Mark Sermon, owner of Millstream Nursery at 12870 Saylor Road in Baltimore, said his business is one recipient of Pickerington leaves.
"We take them here," said Sermon, adding that it is a win-win situation in that Pickerington doesn't "have to pay to dump the leaves" and he gets to use them for compost product for his nursery, free of charge.
"Composting involves turning the leaves, working the air in them, flipping over the piles, and in about a year we've got pretty good compost. We also screen and pulverize topsoil, so we use it to mix it in the soil a little bit," Sermon said.
He said Millstream Nursery takes about "20 to 30 loads" of Pickerington leaves a year.
City crews will be out in full force vacuuming up leaf piles in the next five weeks.
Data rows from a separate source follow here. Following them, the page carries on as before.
Lemma Math_round_comp (x y : Q) : x == y -> Math_round x = Math_round y.
Proof.
  intros Hxy. unfold Math_round. apply Qfloor_comp. now rewrite Hxy.
Qed.

Lemma outLen_nonneg (n : nat) :
  (0 <= Math_round (inject_Z (Z.of_nat n)
                    * (16000 / Browser.nativeSampleRate this)))%Z.
Proof.
  apply Math_round_nonneg.
  apply Qmult_le_0_compat.
  - change 0 with (inject_Z 0). rewrite <- Zle_Qle. lia.
  - apply Qlt_le_weak, ratio_pos, native_pos.
Qed.

(** The interpolating path: no read leaves the input, and cell [i] of the
    output receives the interpolation at [i]. *)
Lemma resample_interpolating :
  Qeq_bool (Browser.nativeSampleRate this) 16000 = false ->
  Browser.resample this h raw
  = Ok (h ++ [map (interpolation (deref h raw) (Browser.nativeSampleRate this))
                  (seq 0 (Z.to_nat
                            (Math_round
                               (inject_Z (Z.of_nat (length (deref h raw)))
                                * (16000 / Browser.nativeSampleRate this)))))],
        length h).
Proof.
  intros Hne. unfold Browser.resample. rewrite Hne.
  set (x := deref h raw).
  set (native := Browser.nativeSampleRate this) in *.
  destruct (Z.ltb_spec
              (Math_round (inject_Z (Z.of_nat (length x)) * (16000 / native)))
              0) as [Hneg|_].
  { pose proof (outLen_nonneg (length x)). fold native in H. lia. }
  rewrite (for_loop_fill0 _ (interpolation x native)); [reflexivity|].
  intros i a Hi.
  pose proof (@lo_in_bounds native native_pos (length x) i Hi) as Hlo.
  cbv zeta in Hlo. fold native in Hlo.
  rewrite (load_at_nth x Hlo).
  rewrite (@load_at_nth x (Z.min _ _)) by lia.
  reflexivity.
Qed.

(** The copying path. *)
Lemma resample_copying :
  Qeq_bool (Browser.nativeSampleRate this) 16000 = true ->
  Browser.resample this h raw = Ok (h ++ [deref h raw], length h).
Proof.
  intros Heq. unfold Browser.resample. now rewrite Heq.
Qed.

Lemma copy_is_interpolation (x : list Q) (i : nat) :
  Browser.nativeSampleRate this == 16000 ->
  nth i x 0 == interpolation x (Browser.nativeSampleRate this) i.
Proof.
  intros Heq. unfold interpolation.
  assert (Hsrc : inject_Z (Z.of_nat i) / (16000 / Browser.nativeSampleRate this)
                 == inject_Z (Z.of_nat i)).
  { rewrite Heq. field. }
  rewrite (Qfloor_comp _ _ Hsrc), Qfloor_Z, Nat2Z.id, Hsrc.
  ring.
Qed.

Lemma copy_length (n : nat) :
  Browser.nativeSampleRate this == 16000 ->
  Math_round (inject_Z (Z.of_nat n) * (16000 / Browser.nativeSampleRate this))
  = Z.of_nat n.
Proof.
  intros Heq. rewrite <- Math_round_Z. apply Math_round_comp.
  rewrite Heq. field.
Qed.

(** Both paths at once. *)
Lemma resample_samples :
  exists out : list Q,
    Browser.resample this h raw = Ok (h ++ [out], length h)
    /\ Z.of_nat (length out)
       = Math_round (inject_Z (Z.of_nat (length (deref h raw)))
                     * (16000 / Browser.nativeSampleRate this))
    /\ forall i, (i < length out)%nat ->
         nth i out 0
         == interpolation (deref h raw) (Browser.nativeSampleRate this) i.
Proof.
  destruct (Qeq_bool (Browser.nativeSampleRate this) 16000) eqn:E.
  - exists (deref h raw).
    pose proof (Qeq_bool_eq _ _ E) as Heq.
    split; [now apply resample_copying|].
    split; [now rewrite copy_length|].
    intros i _. now apply copy_is_interpolation.
  - eexists. split; [now apply resample_interpolating|].
    rewrite length_map, length_seq.
    split; [apply Z2Nat.id, outLen_nonneg|].
    intros i Hi.
    rewrite (nth_indep _ 0 (interpolation (deref h raw)
                                          (Browser.nativeSampleRate this) 0%nat))
      by (now rewrite length_map, length_seq).
    rewrite (map_nth (interpolation (deref h raw)
                                    (Browser.nativeSampleRate this))).
    rewrite seq_nth by exact Hi. reflexivity.
Qed.

End ResampleRun.

(** C7. At a native rate of 16000 Hz [resample] returns a new array with
    exactly the samples of its input, whatever its length; the arrays that
    existed before, the input among them, are unchanged and the result is
    none of them. *)
Theorem resample_identity :
  forall (this : Audio.Browser.t) (h : heap) (raw : ref),
    Audio.Browser.nativeSampleRate this == 16000 ->
    exists (h' : heap) (out : ref),
      Audio.Browser.resample this h raw = Ok (h', out)
      /\ deref h' out = deref h raw
      /\ (length (deref h raw) = 0%nat -> deref h' out = [])
      /\ ~ valid h out
      /\ (valid h raw -> out <> raw)
      /\ (forall r, valid h r -> deref h' r = deref h r).
Proof.
  intros this h raw Heq.
  exists (h ++ [deref h raw]), (length h).
  rewrite deref_app_new.
  split; [apply resample_copying, Qeq_eq_bool, Heq|].
  split; [reflexivity|].
  split; [now intros ->%length_zero_iff_nil|].
  unfold valid.
  split; [lia|]. split; [lia|].
  intros r Hr. now apply deref_app_old.
Qed.

(** ** [resample] in binary64 and binary32 *)

Section Binary.

Lemma set_app (pre t : list IEEE.float32) (x : IEEE.float32)
    (v : IEEE.Number) :
  IEEE.set (pre ++ x :: t) (length pre) v = pre ++ IEEE.fround v :: t.
Proof.
  induction pre as [|p pre IH]; simpl; [reflexivity|].
  now rewrite IH.
Qed.

(** The loop of [resample] writes cell [i] once, with the rounded value of
    its right-hand side. *)
Lemma for_loop_set (f : nat -> IEEE.Number) :
  forall (count start : nat) (pre : list IEEE.float32),
    length pre = start ->
    for_loop start count (fun i out => Ok (IEEE.set out i (f i)))
             (pre ++ repeat (S754_zero false) count)
    = Ok (pre ++ map (fun i => IEEE.fround (f i)) (seq start count)).
Proof.
  induction count as [|c IH]; intros start pre Hlen.
  - reflexivity.
  - cbn [for_loop repeat seq map]. subst start.
    rewrite set_app. cbn [bind].
    replace (pre ++ IEEE.fround (f (length pre)) :: repeat (S754_zero false) c)
      with ((pre ++ [IEEE.fround (f (length pre))])
              ++ repeat (S754_zero false) c)
      by (rewrite <- app_assoc; reflexivity).
    rewrite IH by (rewrite length_app; simpl; lia).
    now rewrite <- app_assoc.
Qed.

(** Rounding keeps the sign it is given. *)
Lemma binary_round_aux_sign (prec emax : Z) (sx : bool) (mx ex : Z)
    (lx : location) :
  match binary_round_aux prec emax sx mx ex lx with
  | S754_zero s | S754_infinity s | S754_finite s _ _ => s = sx
  | S754_nan => True
  end.
Proof.
  unfold binary_round_aux.
  destruct (shr_fexp prec emax mx ex lx) as [mrs e].
  destruct (shr_fexp prec emax _ e loc_Exact) as [mrs' e'].
  destruct (shr_m mrs'); [reflexivity| |exact I].
  now destruct (e' <=? emax - prec)%Z.
Qed.

Lemma binary_round_sign (prec emax : Z) (sx : bool) (mx : positive) (ex : Z) :
  match binary_round prec emax sx mx ex with
  | S754_zero s | S754_infinity s | S754_finite s _ _ => s = sx
  | S754_nan => True
  end.
Proof.
  unfold binary_round. destruct (shl_align _ _ _) as [mz ez].
  apply binary_round_aux_sign.
Qed.

Lemma of_Z_not_negative (z : Z) :
  (0 <= z)%Z -> IEEE.not_negative (IEEE.of_Z z) = true.
Proof.
  intros Hz. unfold IEEE.of_Z, binary_normalize.
  destruct z as [|p|p]; [reflexivity| |lia].
  pose proof (binary_round_sign 53 1024 false p 0) as Hs.
  destruct (binary_round 53 1024 false p 0); cbn; try reflexivity;
    now rewrite Hs.
Qed.

Lemma div_not_negative (x y : IEEE.Number) :
  IEEE.not_negative x = true -> IEEE.not_negative y = true ->
  IEEE.not_negative (IEEE.div x y) = true.
Proof.
  unfold IEEE.div.
  destruct x as [sx|sx| |sx mx ex], y as [sy|sy| |sy my ey]; cbn;
    intros Hx Hy; try reflexivity;
    apply negb_true_iff in Hx; apply negb_true_iff in Hy; subst;
    try reflexivity.
  destruct (SFdiv_core_binary 53 1024 (Z.pos mx) ex (Z.pos my) ey)
    as [[mz ez] lz].
  pose proof (binary_round_aux_sign 53 1024 (xorb false false) mz ez lz) as Hs.
  destruct (binary_round_aux 53 1024 (xorb false false) mz ez lz); cbn;
    try reflexivity; now rewrite Hs.
Qed.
The city has scheduled, with the beginning date of each week, the following remaining areas and subdivisions for leaf pickup:
Nov. 5 -- Melrose, Pickerington Meadows,Cherry Hill, Colony Park, Manor House, East Street, Lakeview, Homestead Drive.
Nov. 12 -- Stonebridge, Pickerington Run, Root Addition, Refugee Road, Hill Road North, Meadowbrook, Pickerington Hills.
Nov. 19 -- Fox Glen East and West,Preston Trails, Manchester, Sheffield, Longview Acres East and West, Georges Creek, Villages of Sycamore Creek, Melrose.
Nov. 26 -- Lockville Road, Homestead Drive, East Street, Lakeview, Center Street, Hill Road South, Colony Park, Shadow Oaks, Downtown area, Manor House.
Dec. 3 -- Spring Creek, Carpenter and Root.